B. Fundamental Fairness.
Hellman also contends that enforcement of the forum selection clause would be fundamentally unfair and unreasonable. Much of Hellman's argument (other than her continued assertion that she was not provided with adequate notice of the forum selection clause) rests on the proposition that Brilliance of the Seas is operated not by RC, but by a British subsidiary. The court need not dwell on this argument at length because Hellman has not provided the court with any evidence supporting her assertion that a British subsidiary operated the cruise ship. Even assuming that this were the case, however, Hellman fails to demonstrate the fundamental unfairness that would result from prosecuting the claim in Florida rather than Illinois. Hellman maintains that the alleged operation of the cruise ship by a foreign subsidiary demonstrates that "there are no factors which reasonably connect this action to the State of Florida," Pl.'s Resp. at 8, but this is not so. RC is the only defendant named by Hellman, and there is at least some likelihood that discoverable material and/or witnesses related to its alleged negligence would be located at its corporate offices. Moreover, as the Supreme Court observed in Shute, "a cruise line has a special interest in limiting the fora in which it potentially could be subject to suit" because cruise ships often carry passengers from many different locales. 499 U.S. at 593 (finding a forum selection clause requiring suit to be brought in Florida to be valid despite the fact that plaintiffs were residents of Washington state, cruise ship embarked from Los Angeles, and alleged tort occurred in international waters off the coast of Mexico).

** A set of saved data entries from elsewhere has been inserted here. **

(** ** The headers of a PUT *)

(** Up to the check for an existing stream; [Err] is the reply of 400 or 413. *)
Definition parse_put (req : Request) : result Response (CreateConfig * bytes) :=
  match readBody req with
  | None => Err (text_ 413 "Payload too large" [])
  | Some body =>
      let forkedFrom := req_header "stream-forked-from" req in
      let forkOffsetHeader := req_header "stream-fork-offset" req in
      let contentType :=
        match req_header "content-type" req with
        | Some ct =>
            if String.eqb (js_trim ct) EmptyString || negb (media_type ct)
            then if forkedFrom then None else Some "application/octet-stream"%string
            else Some ct
        | None => if forkedFrom then None else Some "application/octet-stream"%string
        end in
      let ttlHeader := req_header "stream-ttl" req in
      let expiresAtHeader := req_header "stream-expires-at" req in
      let createClosed :=
        String.eqb (js_lower (or_else (req_header "stream-closed" req) EmptyString)) "true" in
      if (if ttlHeader then true else false) && (if expiresAtHeader then true else false)
      then Err (text_ 400 "Cannot specify both Stream-TTL and Stream-Expires-At" [])
      else
        let ttl :=
          match ttlHeader with
          | None => Ok None
          | Some h =>
              if negb (plain_integer h) then Err (text_ 400 "Invalid Stream-TTL value" [])
              else
                match js_parseInt h with
                | Some n =>
                    if negb (is_safe_integer n) || (MAX_TTL_SECONDS <? n)
                    then Err (text_ 400 "Invalid Stream-TTL value" []) else Ok (Some n)
                | None => Err (text_ 400 "Invalid Stream-TTL value" [])
                end
          end in
        match ttl with
        | Err r => Err r
        | Ok ttlSeconds =>
            if match expiresAtHeader with
               | Some e => bool_decide (date_getTime e = None)
               | None => false
               end
            then Err (text_ 400 "Invalid Stream-Expires-At timestamp" [])
            else if match forkOffsetHeader with
                    | Some fo => negb (valid_offset_format fo)
                    | None => false
                    end
            then Err (text_ 400 "Invalid Stream-Fork-Offset format" [])
            else
              let config sub :=
                Ok (mkCreateConfig contentType ttlSeconds expiresAtHeader createClosed forkedFrom
                      forkOffsetHeader sub, body) in
              match req_header "stream-fork-sub-offset" req with
              | None => config None
              | Some sub =>
                  match forkedFrom with
                  | None => Err (text_ 400 "Stream-Fork-Sub-Offset requires Stream-Forked-From" [])
                  | Some _ =>
                      if negb (plain_integer sub)
                      then Err (text_ 400 "Invalid Stream-Fork-Sub-Offset format" [])
                      else config (js_parseInt sub)
                  end
              end
        end
  end.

Hellman cites to page 117 of RC's "2004-2005 Caribbean Cruise Vacation Planner," but this document has not been provided to the court.

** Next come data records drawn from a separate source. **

(* ===== verification/ObjectRead.v ===== *)
(** * HEAD, GET and reads through forks of class [StreamObject]
    ([packages/server-cloudflare/src/stream-object.ts])

    A read of a fork asks the source for what lies below the fork offset
    ([readRange]), and then reads its own rows.  A GET that follows the stream
    waits for messages when it is at the tail; the pump of an SSE response reads
    and waits in turn. *)

From S2P Require Import Prelude Offsets Producer Text Json Types JsonMode StreamStore Cursor PathEncoding Sse Http SqliteStore StreamObject.
Local Open Scope js_scope.

Section object.
Context `{!JsonLib} `{!DateLib}.
Context (object_id : string) (now rnd : Z).

(** ** HEAD *)

Definition handleHead (o : Object) : Object * Turn :=
  with_meta now (Respond (respond 404 TEXT_PLAIN [])) (Respond (respond 410 TEXT_PLAIN [])) (fun m o =>
    (o, Now (Respond (respond 200
      ([(STREAM_OFFSET_HEADER, sm_currentOffset m); ("cache-control"%string, "no-store"%string)] ++
       when_some "content-type" (sm_contentType m) ++
       when (sm_closed m) (STREAM_CLOSED_HEADER, "true"%string) ++
       when_some STREAM_TTL_HEADER (js_String <$> sm_ttlSeconds m) ++
       when_some STREAM_EXPIRES_AT_HEADER (sm_expiresAt m) ++
       [("etag"%string, etag object_id "-1" (sm_currentOffset m) (sm_closed m))]) [])))) o.

(** ** Stitched reads *)

Definition normalized_after (afterOffset : option string) : option string :=
  match afterOffset with
  | Some o => if String.eqb o "-1" then None else Some o
  | None => None
  end.

Definition is_live (live : option string) (mode : string) : bool := bool_decide (live = Some mode).

Definition concat_messages (ms : list StoredMessage) : bytes := Cloudflare.concatBytes (sd_data <$> ms).

(** The end of [handleGet]: the response with the messages of a batch. *)
Definition get_response (g : GetArgs) (messages : list StoredMessage) (upToDate : bool) (o : Object) : Response :=
  let freshMeta := or_else (getMetaRaw o) (ga_meta g) in
  let responseOffset := or_else (sd_offset <$> list.last messages) (sm_currentOffset freshMeta) in
  let clientAtTail := String.eqb responseOffset (sm_currentOffset freshMeta) in
  let closedSuffix := sm_closed freshMeta && clientAtTail && upToDate in
  let tag := etag object_id (or_else (ga_offsetParam g) "-1"%string) responseOffset closedSuffix in
  if bool_decide (ga_ifNoneMatch g = Some tag) then respond 304 [("etag"%string, tag)] []
  else
    respond 200
      (when_some "content-type" (sm_contentType freshMeta) ++ [(STREAM_OFFSET_HEADER, responseOffset)] ++
       when (is_live (ga_live g) "long-poll")
         (STREAM_CURSOR_HEADER, Cloudflare.generateResponseCursor now rnd (ga_cursor g)) ++
       when upToDate (STREAM_UP_TO_DATE_HEADER, "true"%string) ++
       when closedSuffix (STREAM_CLOSED_HEADER, "true"%string) ++
       [("etag"%string, tag)] ++
       when (negb (is_live (ga_live g) "long-poll"))
         ("cache-control"%string, "public, max-age=60, stale-while-revalidate=300"%string))
      (if is_json (sm_contentType freshMeta) then Cloudflare.formatJsonMessages (sd_data <$> messages)
       else concat_messages messages).

(** [handleGet] after [waitForMessages]. *)
Definition poll_result (g : GetArgs) (waitOffset : string) (result : WaitResult) (o : Object) : Object * Turn :=
  let o := syncExpiryAlarm now (upd_tables (touchAccess now) o) in
  let headers :=
    [(STREAM_OFFSET_HEADER, waitOffset); (STREAM_UP_TO_DATE_HEADER, "true"%string);
     (STREAM_CURSOR_HEADER, Cloudflare.generateResponseCursor now rnd (ga_cursor g))] in
  if wr_streamClosed result && (length (wr_messages result) =? 0)%nat
  then (o, Now (Respond (respond 204 (headers ++ [(STREAM_CLOSED_HEADER, "true"%string)]) [])))
  else if wr_timedOut result then
    (o, Now (Respond (respond 204
       (headers ++ when (match getMetaRaw o with Some m => sm_closed m | None => false end)
                     (STREAM_CLOSED_HEADER, "true"%string)) [])))
  else (o, Now (Respond (get_response g (wr_messages result) (negb (wr_capped result)) o))).

(** *** The events of an SSE response *)

Definition control_closed (offset : string) : Frame :=
  ControlFrame [("streamNextOffset"%string, JStr offset); ("streamClosed"%string, JBool true)].

Definition control_open (s : SseArgs) (offset : string) (upToDate : bool) : Frame :=
  ControlFrame
    ([("streamNextOffset"%string, JStr offset);
      ("streamCursor"%string, JStr (Cloudflare.generateResponseCursor now rnd (ss_cursor s)))] ++
     (if upToDate then [("upToDate"%string, JBool true)] else [])).

(** One data event for the whole batch. *)
Definition data_frames (s : SseArgs) (messages : list StoredMessage) : list Frame :=
  if (0 <? length messages)%nat then
    [DataFrame
       (if ss_useBase64 s then of_chars (base64 (concat_messages messages))
        else if ss_isJson s then decode_text (Cloudflare.formatJsonMessages (sd_data <$> messages))
        else decode_text (concat_messages messages))]
  else [].

Definition sse_at (offset : string) (s : SseArgs) : SseArgs :=
  mkSseArgs (ss_generation s) offset (ss_cursor s) (ss_useBase64 s) (ss_isJson s) (ss_startedAt s).

(** The record, if it is still that of the connection. *)
Definition sse_meta (s : SseArgs) (o : Object) : option StreamMeta :=
  match getMetaRaw o with
  | Some m => if String.eqb (sm_generation m) (ss_generation s) then Some m else None
  | None => None
  end.

(** A turn of [pumpSse] after its read: one chunk is written. *)
Definition sse_batch (s : SseArgs) (batch : ReadBatch) (o : Object) : Object * Turn :=
  match sse_meta s o with
  | None => (o, Now Finished)
  | Some freshMeta =>
      let o := syncExpiryAlarm now (upd_tables (touchAccess now) o) in
      let controlOffset := or_else (sd_offset <$> list.last (rb_messages batch)) (sm_currentOffset freshMeta) in
      let clientAtTail := negb (rb_capped batch) && String.eqb controlOffset (sm_currentOffset freshMeta) in
      let ended := sm_closed freshMeta && clientAtTail in
      (o, Pump
            (data_frames s (rb_messages batch) ++
             [if ended then control_closed controlOffset
              else control_open s controlOffset (negb (rb_capped batch))])
            (if ended then SseEnd
             else if rb_capped batch then SseRead (sse_at controlOffset s)
             else SseWait (sse_at controlOffset s)))
  end.

(** [pumpSse] after [waitForMessages]. *)
Definition sse_result (s : SseArgs) (result : WaitResult) (o : Object) : Object * Turn :=
  let o := syncExpiryAlarm now (upd_tables (touchAccess now) o) in
  let closed := Pump [control_closed (ss_currentOffset s)] SseEnd in
  if wr_streamClosed result && (length (wr_messages result) =? 0)%nat then (o, closed)
  else if wr_timedOut result then
    match sse_meta s o with
    | None => (o, Now Finished)
    | Some afterWait =>
        (o, if sm_closed afterWait then closed
            else Pump [control_open s (ss_currentOffset s) true] (SseRead s))
    end
  else (o, Pump [] (SseRead s)).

Hellman contends that Schaff — a case which invalidated a forum selection clause requiring legal action to be brought in Athens, Greece — should control here, arguing that litigating in Florida is, for her at least, "tantamount to . . . bring[ing] suit in Athens. . . ." Pl.'s Resp. at 8. The court disagrees. Unlike Greece, "Florida is not a `remote alien forum.'" Schute, 499 U.S. at 594. While it would no doubt be more convenient for Hellman to litigate this claim in the Northern District of Illinois, her inconvenience is not sufficient to satisfy the "heavy burden of proof" required to set aside an otherwise valid forum selection clause. Moraites v. Royal Caribbean Cruises, Ltd., No. 94 C 3762, 1994 WL 405919, at *3 (N.D. Ill. Jul. 29, 1994). (citing Shute, 499 U.S. at 595). Hellman has failed to establish that RC selected Florida as a forum for the purpose of discouraging passengers from pursuing claims against it or that the selection of its corporate headquarters as the forum for litigation otherwise was objectively unreasonable. This court does not write on a clear slate, but against a background of substantial Supreme Court and Seventh Circuit authority rejecting precisely the arguments that Hellman makes here. This case cannot be litigated in the Northern District of Illinois.
III. CONCLUSION
RC urges the court to dismiss this case, but 28 U.S.C. 1406(a) invests the court with the discretion either to dismiss or to transfer the case to "any district or division in which it could have been brought" if it is in the interests of justice to do so. See, e.g., Moraites v. Royal Caribbean Cruises, Ltd., No. 94 C 3762, 1994 WL 405919, at *2 (N.D. Ill. Jul. 29, 1994). The court believes that justice would be better served in this case by transfer rather than dismissal, particularly since the contract at issue also contains a provision limiting the time period in which an action may be brought which may be implicated by dismissal. For the reasons stated above, RC's motion to dismiss is denied, and RC's motion to transfer is granted. The Clerk of the Court is hereby directed to transfer this case to the U.S. District Court for the Southern District of Florida.